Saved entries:
◆ ◆ ◆ ◆ ◆ ◆ ◆
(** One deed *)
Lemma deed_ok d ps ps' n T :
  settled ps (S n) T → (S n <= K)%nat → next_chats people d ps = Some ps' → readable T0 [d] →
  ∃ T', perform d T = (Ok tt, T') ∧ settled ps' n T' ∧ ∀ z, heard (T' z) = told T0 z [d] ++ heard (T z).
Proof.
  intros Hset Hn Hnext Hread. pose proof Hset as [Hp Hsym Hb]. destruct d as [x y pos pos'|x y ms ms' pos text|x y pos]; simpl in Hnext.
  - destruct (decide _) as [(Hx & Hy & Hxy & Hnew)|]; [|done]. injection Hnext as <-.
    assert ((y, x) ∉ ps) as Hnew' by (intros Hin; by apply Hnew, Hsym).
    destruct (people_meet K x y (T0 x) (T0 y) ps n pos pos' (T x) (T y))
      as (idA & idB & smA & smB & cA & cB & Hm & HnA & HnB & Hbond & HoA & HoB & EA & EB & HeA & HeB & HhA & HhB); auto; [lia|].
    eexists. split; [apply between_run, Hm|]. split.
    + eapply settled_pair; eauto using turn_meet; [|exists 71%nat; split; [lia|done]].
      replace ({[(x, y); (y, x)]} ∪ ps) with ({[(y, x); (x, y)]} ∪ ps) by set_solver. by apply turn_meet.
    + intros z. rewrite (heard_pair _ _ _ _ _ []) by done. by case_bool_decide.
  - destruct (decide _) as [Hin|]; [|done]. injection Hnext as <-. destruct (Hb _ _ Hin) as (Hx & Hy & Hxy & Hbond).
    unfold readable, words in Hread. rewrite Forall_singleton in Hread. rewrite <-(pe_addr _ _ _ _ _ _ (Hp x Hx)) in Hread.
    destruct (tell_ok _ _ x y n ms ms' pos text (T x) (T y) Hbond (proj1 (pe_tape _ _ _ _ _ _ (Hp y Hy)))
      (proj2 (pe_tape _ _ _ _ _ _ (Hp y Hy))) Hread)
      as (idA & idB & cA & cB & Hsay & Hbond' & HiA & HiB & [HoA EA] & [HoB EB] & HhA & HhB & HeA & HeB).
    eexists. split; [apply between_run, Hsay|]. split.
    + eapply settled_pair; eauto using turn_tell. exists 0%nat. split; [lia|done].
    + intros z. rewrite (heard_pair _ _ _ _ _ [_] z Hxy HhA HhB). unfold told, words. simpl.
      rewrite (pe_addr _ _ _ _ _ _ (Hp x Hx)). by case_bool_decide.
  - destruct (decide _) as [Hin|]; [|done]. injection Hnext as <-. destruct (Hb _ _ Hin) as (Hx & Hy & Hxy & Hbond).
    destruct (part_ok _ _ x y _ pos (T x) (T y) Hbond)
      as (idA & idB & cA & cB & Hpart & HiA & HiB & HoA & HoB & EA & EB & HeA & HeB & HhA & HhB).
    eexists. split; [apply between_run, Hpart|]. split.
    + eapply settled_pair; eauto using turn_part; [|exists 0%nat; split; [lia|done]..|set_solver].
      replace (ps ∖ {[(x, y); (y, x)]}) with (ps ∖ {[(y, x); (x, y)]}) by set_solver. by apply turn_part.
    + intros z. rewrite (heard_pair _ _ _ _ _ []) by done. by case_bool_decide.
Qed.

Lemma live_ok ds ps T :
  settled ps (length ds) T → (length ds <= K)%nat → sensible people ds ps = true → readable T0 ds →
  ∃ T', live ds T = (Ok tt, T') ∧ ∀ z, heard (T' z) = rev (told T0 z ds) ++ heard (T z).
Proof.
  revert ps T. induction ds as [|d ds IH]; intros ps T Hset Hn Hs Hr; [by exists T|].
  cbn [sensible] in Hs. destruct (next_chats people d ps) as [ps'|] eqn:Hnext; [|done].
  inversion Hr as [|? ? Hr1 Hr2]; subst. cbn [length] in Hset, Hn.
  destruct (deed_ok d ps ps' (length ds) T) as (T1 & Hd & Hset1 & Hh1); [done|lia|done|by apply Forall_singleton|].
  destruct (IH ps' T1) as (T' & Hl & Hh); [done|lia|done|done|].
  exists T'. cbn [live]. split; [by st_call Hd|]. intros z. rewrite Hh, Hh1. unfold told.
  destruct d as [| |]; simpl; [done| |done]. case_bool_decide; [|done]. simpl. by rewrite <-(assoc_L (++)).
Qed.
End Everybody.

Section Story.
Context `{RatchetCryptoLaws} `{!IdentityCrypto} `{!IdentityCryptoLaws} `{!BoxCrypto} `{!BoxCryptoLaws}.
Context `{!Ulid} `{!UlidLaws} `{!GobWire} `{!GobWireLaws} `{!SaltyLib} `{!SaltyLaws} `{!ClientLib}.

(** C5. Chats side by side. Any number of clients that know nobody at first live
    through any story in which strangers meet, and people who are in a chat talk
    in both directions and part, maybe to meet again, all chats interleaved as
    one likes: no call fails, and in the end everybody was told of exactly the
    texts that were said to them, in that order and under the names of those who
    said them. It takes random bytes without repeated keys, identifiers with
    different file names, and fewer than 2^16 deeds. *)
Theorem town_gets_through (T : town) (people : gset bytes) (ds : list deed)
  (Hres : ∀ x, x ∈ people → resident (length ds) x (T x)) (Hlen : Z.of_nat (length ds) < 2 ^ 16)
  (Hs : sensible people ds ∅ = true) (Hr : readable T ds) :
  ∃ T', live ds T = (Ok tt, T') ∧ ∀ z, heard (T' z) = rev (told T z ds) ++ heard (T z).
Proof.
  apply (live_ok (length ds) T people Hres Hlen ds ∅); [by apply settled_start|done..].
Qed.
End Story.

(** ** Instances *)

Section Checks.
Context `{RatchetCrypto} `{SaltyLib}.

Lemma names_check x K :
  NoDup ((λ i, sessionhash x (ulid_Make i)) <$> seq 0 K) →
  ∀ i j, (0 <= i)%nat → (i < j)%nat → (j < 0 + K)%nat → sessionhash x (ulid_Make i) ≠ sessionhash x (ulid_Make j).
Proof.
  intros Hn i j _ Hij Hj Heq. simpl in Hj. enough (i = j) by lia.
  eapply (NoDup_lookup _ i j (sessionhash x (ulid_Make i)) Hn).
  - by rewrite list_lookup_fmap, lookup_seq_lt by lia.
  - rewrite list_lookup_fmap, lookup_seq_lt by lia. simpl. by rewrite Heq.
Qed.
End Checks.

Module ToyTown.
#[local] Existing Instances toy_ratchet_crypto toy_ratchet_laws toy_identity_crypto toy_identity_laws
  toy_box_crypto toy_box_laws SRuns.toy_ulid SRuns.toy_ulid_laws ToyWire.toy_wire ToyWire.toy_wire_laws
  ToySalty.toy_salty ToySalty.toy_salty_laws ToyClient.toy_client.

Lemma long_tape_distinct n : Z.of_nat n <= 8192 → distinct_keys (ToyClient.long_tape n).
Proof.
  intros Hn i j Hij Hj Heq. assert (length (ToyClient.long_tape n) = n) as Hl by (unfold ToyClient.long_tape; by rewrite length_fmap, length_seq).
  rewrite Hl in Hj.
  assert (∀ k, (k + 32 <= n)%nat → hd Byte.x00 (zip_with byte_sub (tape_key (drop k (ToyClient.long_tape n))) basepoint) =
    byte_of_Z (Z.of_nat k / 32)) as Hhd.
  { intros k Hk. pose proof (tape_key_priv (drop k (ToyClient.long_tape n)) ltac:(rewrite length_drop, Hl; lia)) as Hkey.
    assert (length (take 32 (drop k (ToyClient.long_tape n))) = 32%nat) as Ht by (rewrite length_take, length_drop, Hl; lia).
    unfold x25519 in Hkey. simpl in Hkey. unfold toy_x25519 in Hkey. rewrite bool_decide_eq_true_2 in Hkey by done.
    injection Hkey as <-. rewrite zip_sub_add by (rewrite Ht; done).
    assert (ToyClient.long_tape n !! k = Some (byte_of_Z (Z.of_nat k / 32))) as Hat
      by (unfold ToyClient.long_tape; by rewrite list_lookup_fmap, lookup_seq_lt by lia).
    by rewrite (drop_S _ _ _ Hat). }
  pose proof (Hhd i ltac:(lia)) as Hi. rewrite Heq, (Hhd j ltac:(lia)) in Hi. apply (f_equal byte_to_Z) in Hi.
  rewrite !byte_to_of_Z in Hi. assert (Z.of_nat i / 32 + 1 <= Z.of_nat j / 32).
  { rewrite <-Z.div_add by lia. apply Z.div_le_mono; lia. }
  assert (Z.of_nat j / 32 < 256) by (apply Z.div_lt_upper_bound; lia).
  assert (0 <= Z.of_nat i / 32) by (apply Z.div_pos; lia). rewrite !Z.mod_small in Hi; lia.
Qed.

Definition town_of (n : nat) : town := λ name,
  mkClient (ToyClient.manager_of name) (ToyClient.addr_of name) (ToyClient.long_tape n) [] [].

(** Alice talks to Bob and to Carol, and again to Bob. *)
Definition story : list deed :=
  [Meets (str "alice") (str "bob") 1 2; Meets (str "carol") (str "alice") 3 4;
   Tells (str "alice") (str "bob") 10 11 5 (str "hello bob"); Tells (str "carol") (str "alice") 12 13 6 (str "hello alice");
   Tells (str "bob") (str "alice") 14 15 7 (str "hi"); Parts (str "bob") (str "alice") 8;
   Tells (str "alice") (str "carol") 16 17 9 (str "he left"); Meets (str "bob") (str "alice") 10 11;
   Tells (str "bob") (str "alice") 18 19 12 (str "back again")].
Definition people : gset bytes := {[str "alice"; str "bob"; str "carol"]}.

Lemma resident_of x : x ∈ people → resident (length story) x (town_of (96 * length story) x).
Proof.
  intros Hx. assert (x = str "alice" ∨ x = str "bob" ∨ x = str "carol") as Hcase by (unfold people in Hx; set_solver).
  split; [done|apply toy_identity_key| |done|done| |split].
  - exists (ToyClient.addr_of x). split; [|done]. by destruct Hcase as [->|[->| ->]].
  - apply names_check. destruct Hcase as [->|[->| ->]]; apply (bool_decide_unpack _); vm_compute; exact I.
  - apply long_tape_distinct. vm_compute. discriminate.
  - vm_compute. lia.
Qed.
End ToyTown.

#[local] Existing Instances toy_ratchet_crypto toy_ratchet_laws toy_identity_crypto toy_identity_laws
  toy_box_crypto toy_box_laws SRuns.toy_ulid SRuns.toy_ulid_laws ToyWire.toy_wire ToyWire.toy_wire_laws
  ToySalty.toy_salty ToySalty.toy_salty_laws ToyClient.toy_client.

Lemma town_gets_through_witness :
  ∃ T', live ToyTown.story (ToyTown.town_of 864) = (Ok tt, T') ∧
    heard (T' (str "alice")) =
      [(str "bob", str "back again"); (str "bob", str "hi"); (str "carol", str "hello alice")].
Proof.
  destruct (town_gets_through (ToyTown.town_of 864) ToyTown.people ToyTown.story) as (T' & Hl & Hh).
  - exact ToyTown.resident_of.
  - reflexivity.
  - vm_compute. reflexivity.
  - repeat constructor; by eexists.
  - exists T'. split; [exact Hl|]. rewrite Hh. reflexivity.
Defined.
◆ ◆ ◆ ◆ ◆ ◆ ◆
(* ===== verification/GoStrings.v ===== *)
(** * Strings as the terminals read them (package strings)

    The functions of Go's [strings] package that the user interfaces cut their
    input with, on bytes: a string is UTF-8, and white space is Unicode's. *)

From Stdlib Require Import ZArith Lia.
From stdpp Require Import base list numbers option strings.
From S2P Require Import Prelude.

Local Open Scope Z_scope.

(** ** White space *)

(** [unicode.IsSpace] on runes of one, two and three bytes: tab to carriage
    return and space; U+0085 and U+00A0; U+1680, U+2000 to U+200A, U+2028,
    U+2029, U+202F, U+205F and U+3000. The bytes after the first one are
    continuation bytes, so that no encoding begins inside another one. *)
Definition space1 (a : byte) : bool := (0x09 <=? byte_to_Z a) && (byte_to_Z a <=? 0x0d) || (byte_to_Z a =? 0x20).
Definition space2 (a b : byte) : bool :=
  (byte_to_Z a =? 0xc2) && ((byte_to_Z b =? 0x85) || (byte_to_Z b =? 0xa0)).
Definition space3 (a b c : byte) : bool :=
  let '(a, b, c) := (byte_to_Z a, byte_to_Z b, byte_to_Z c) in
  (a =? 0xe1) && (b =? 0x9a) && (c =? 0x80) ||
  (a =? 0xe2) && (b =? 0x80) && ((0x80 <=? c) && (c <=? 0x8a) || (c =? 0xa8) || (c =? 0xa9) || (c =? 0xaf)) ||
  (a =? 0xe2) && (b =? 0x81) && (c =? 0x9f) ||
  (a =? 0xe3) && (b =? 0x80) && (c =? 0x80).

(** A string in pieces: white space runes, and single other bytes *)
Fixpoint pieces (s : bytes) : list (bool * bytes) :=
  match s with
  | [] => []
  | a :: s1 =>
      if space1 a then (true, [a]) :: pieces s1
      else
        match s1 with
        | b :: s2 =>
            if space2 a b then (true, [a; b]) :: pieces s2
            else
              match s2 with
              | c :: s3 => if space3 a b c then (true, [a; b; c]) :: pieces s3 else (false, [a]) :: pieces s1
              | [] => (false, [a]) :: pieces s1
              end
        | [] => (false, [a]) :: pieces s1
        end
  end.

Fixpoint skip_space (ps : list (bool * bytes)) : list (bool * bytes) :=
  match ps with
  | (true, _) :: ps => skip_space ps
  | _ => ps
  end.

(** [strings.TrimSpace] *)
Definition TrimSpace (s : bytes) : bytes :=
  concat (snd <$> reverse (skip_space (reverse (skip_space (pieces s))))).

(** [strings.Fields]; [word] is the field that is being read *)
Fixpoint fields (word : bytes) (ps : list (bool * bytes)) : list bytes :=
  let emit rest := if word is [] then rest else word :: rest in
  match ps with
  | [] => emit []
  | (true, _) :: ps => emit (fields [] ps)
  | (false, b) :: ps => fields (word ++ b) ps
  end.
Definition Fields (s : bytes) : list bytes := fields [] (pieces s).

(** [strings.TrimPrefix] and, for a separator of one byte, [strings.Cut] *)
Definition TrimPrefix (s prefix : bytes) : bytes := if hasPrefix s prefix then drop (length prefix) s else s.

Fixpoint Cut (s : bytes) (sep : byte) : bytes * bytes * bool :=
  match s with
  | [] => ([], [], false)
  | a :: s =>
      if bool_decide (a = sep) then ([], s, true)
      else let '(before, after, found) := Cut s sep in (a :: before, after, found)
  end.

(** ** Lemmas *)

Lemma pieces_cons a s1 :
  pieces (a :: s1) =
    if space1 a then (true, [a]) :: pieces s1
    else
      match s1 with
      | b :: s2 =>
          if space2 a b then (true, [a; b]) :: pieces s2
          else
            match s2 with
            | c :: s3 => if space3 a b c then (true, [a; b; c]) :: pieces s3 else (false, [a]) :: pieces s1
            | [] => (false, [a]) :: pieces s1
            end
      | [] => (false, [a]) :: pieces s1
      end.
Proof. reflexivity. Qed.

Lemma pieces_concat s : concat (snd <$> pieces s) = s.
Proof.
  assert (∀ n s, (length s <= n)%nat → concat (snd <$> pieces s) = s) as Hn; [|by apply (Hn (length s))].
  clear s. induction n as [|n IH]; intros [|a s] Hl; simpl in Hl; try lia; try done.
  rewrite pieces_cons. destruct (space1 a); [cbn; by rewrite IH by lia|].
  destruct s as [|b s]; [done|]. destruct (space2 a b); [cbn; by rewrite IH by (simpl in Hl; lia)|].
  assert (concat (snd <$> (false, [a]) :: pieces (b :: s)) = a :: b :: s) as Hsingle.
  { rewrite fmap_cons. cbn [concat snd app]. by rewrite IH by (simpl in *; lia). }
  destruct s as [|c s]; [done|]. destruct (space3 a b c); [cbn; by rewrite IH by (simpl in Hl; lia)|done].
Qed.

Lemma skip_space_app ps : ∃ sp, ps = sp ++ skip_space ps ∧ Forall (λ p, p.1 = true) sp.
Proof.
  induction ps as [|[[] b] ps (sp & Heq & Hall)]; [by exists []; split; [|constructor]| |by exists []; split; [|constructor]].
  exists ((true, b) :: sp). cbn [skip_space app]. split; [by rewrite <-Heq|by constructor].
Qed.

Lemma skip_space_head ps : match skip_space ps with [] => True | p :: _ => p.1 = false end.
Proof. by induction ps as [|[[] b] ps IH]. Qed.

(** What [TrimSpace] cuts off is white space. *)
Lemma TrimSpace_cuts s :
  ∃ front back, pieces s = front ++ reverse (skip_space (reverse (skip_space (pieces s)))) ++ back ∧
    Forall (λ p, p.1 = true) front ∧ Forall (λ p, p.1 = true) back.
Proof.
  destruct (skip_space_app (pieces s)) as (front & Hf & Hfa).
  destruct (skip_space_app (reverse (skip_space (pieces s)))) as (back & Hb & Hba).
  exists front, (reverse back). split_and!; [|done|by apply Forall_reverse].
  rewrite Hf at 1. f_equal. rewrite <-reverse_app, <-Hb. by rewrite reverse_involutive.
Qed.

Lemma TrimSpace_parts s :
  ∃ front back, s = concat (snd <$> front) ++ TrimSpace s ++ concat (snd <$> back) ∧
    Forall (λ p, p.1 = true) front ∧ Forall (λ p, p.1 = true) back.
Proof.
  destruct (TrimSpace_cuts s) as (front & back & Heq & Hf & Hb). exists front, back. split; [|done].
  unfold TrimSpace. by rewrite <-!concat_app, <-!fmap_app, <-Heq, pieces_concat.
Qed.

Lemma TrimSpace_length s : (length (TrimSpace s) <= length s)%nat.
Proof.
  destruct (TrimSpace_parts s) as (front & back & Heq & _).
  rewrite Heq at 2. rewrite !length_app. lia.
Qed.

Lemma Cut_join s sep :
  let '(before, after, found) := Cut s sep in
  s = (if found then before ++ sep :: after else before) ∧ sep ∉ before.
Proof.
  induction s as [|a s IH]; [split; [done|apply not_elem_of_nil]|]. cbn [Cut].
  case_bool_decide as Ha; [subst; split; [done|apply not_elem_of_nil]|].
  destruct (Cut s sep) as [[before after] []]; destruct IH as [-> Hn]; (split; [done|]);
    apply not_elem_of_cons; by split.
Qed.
◆ ◆ ◆ ◆ ◆ ◆ ◆
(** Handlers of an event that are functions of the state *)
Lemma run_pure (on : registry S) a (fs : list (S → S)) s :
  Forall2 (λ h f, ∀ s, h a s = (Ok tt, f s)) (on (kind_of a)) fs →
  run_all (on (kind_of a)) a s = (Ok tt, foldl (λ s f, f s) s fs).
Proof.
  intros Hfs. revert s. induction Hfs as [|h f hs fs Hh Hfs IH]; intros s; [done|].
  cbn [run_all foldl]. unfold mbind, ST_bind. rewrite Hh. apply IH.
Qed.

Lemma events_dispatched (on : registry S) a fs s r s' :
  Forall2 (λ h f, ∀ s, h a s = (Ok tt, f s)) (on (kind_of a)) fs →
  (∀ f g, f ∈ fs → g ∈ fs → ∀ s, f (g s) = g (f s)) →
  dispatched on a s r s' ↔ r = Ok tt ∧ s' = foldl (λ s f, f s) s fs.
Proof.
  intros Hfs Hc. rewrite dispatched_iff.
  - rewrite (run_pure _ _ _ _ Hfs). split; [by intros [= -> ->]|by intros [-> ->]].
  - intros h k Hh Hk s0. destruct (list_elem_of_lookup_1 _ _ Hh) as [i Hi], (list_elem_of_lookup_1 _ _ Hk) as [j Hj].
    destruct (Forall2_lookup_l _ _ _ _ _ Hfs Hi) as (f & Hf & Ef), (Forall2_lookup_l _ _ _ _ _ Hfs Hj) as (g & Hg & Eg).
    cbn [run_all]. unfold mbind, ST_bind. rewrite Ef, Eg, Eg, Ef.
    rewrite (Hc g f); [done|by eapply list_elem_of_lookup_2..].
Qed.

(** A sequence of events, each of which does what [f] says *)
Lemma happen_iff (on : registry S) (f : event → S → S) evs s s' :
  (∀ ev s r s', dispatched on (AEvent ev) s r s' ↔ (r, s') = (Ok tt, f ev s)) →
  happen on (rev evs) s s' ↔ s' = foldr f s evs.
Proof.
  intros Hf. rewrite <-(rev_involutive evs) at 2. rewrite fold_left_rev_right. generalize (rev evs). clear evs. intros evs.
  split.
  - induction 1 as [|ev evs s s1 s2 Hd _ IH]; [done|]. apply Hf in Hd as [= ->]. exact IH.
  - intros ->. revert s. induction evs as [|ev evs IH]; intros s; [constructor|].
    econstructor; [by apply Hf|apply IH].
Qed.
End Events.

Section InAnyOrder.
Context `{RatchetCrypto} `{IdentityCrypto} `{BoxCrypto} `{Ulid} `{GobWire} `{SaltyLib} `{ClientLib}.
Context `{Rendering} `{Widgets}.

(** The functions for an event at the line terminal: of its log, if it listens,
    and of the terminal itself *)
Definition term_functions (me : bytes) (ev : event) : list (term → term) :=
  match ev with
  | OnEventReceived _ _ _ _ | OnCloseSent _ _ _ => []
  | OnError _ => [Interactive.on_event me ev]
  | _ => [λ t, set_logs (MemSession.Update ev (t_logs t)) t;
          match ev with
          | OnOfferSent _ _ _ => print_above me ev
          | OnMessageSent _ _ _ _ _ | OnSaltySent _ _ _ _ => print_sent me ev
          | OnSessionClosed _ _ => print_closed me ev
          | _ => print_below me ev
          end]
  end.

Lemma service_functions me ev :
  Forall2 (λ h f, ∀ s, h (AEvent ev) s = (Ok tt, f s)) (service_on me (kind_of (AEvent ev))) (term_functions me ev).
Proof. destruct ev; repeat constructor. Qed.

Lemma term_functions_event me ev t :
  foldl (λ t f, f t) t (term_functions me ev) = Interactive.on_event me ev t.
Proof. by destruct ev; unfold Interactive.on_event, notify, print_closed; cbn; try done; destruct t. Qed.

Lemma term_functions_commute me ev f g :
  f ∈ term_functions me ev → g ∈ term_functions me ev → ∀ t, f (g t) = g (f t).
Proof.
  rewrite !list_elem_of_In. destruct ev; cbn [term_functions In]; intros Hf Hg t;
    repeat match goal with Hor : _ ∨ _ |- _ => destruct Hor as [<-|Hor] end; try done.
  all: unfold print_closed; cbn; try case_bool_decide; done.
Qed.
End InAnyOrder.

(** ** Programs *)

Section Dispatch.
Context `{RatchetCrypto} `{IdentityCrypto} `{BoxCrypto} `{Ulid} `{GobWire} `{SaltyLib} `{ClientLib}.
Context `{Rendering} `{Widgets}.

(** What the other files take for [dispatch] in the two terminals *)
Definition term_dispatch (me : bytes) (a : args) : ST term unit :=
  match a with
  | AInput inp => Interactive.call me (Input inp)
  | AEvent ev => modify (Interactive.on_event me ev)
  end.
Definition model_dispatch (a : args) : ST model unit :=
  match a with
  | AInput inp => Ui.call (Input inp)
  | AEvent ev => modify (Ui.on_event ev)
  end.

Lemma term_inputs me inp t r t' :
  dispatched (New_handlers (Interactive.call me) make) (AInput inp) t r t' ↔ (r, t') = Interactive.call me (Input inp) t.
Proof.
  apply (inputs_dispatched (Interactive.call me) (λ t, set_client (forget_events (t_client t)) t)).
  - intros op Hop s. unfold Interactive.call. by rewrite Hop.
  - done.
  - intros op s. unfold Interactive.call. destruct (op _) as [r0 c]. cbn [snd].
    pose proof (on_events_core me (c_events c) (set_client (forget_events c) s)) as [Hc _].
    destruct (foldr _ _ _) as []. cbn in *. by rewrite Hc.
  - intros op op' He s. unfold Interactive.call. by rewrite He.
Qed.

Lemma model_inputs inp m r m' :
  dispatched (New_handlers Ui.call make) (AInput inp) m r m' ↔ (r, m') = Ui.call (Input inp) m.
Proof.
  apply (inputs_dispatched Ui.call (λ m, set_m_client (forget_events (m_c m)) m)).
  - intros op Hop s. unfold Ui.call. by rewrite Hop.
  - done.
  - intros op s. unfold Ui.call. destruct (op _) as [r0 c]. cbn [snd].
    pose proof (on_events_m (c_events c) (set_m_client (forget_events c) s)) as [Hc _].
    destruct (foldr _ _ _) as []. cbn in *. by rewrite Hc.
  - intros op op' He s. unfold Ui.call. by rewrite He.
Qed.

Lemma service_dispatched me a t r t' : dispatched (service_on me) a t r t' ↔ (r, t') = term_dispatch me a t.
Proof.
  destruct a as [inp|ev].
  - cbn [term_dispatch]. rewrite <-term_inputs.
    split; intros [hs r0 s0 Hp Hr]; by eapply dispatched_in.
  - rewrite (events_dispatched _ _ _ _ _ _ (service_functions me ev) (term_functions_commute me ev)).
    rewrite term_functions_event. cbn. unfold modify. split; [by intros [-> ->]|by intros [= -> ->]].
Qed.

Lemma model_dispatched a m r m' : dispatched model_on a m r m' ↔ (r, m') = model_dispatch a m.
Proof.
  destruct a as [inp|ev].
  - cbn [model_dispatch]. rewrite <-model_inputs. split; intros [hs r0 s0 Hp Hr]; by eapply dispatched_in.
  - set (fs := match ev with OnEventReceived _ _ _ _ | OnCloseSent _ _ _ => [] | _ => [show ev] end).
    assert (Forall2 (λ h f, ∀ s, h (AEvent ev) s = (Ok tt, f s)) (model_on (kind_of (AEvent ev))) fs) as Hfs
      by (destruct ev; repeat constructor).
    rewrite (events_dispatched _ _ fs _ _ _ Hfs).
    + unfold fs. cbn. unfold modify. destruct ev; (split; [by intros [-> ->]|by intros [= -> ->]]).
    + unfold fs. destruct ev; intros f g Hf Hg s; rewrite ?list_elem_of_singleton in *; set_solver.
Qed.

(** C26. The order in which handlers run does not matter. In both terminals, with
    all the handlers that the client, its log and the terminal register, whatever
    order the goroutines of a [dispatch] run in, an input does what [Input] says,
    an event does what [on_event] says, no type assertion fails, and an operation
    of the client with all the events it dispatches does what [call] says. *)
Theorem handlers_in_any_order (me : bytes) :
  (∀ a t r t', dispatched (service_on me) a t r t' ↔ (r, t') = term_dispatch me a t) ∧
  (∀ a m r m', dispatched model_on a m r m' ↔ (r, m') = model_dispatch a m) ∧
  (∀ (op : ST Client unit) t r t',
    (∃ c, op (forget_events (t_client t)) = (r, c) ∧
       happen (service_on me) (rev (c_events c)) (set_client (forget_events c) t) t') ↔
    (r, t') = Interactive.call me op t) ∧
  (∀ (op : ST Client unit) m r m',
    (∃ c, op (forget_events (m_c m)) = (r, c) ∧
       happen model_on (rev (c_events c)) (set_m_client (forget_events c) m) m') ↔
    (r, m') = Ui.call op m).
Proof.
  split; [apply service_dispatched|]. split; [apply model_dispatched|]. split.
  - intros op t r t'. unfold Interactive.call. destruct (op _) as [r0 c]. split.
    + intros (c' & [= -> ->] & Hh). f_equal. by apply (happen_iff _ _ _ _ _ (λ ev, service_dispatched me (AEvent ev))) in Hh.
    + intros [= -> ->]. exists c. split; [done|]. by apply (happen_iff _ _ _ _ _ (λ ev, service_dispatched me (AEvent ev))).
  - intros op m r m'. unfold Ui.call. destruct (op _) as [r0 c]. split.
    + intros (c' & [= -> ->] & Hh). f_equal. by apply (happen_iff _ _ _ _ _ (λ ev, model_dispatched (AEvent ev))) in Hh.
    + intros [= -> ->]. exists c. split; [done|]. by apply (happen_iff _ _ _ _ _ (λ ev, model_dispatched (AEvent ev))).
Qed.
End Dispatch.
◆ ◆ ◆ ◆ ◆ ◆ ◆
> _Task_:
From the records above, reproduce exactly the lines from the one with "assert (ToyClient.long_tape n" to the one with "- apply names_check.", both included, and no others.

> _Result for this task_:
    assert (ToyClient.long_tape n !! k = Some (byte_of_Z (Z.of_nat k / 32))) as Hat
      by (unfold ToyClient.long_tape; by rewrite list_lookup_fmap, lookup_seq_lt by lia).
    by rewrite (drop_S _ _ _ Hat). }
  pose proof (Hhd i ltac:(lia)) as Hi. rewrite Heq, (Hhd j ltac:(lia)) in Hi. apply (f_equal byte_to_Z) in Hi.
  rewrite !byte_to_of_Z in Hi. assert (Z.of_nat i / 32 + 1 <= Z.of_nat j / 32).
  { rewrite <-Z.div_add by lia. apply Z.div_le_mono; lia. }
  assert (Z.of_nat j / 32 < 256) by (apply Z.div_lt_upper_bound; lia).
  assert (0 <= Z.of_nat i / 32) by (apply Z.div_pos; lia). rewrite !Z.mod_small in Hi; lia.
Qed.

Definition town_of (n : nat) : town := λ name,
  mkClient (ToyClient.manager_of name) (ToyClient.addr_of name) (ToyClient.long_tape n) [] [].

(** Alice talks to Bob and to Carol, and again to Bob. *)
Definition story : list deed :=
  [Meets (str "alice") (str "bob") 1 2; Meets (str "carol") (str "alice") 3 4;
   Tells (str "alice") (str "bob") 10 11 5 (str "hello bob"); Tells (str "carol") (str "alice") 12 13 6 (str "hello alice");
   Tells (str "bob") (str "alice") 14 15 7 (str "hi"); Parts (str "bob") (str "alice") 8;
   Tells (str "alice") (str "carol") 16 17 9 (str "he left"); Meets (str "bob") (str "alice") 10 11;
   Tells (str "bob") (str "alice") 18 19 12 (str "back again")].
Definition people : gset bytes := {[str "alice"; str "bob"; str "carol"]}.

Lemma resident_of x : x ∈ people → resident (length story) x (town_of (96 * length story) x).
Proof.
  intros Hx. assert (x = str "alice" ∨ x = str "bob" ∨ x = str "carol") as Hcase by (unfold people in Hx; set_solver).
  split; [done|apply toy_identity_key| |done|done| |split].
  - exists (ToyClient.addr_of x). split; [|done]. by destruct Hcase as [->|[->| ->]].
  - apply names_check. destruct Hcase as [->|[->| ->]]; apply (bool_decide_unpack _); vm_compute; exact I.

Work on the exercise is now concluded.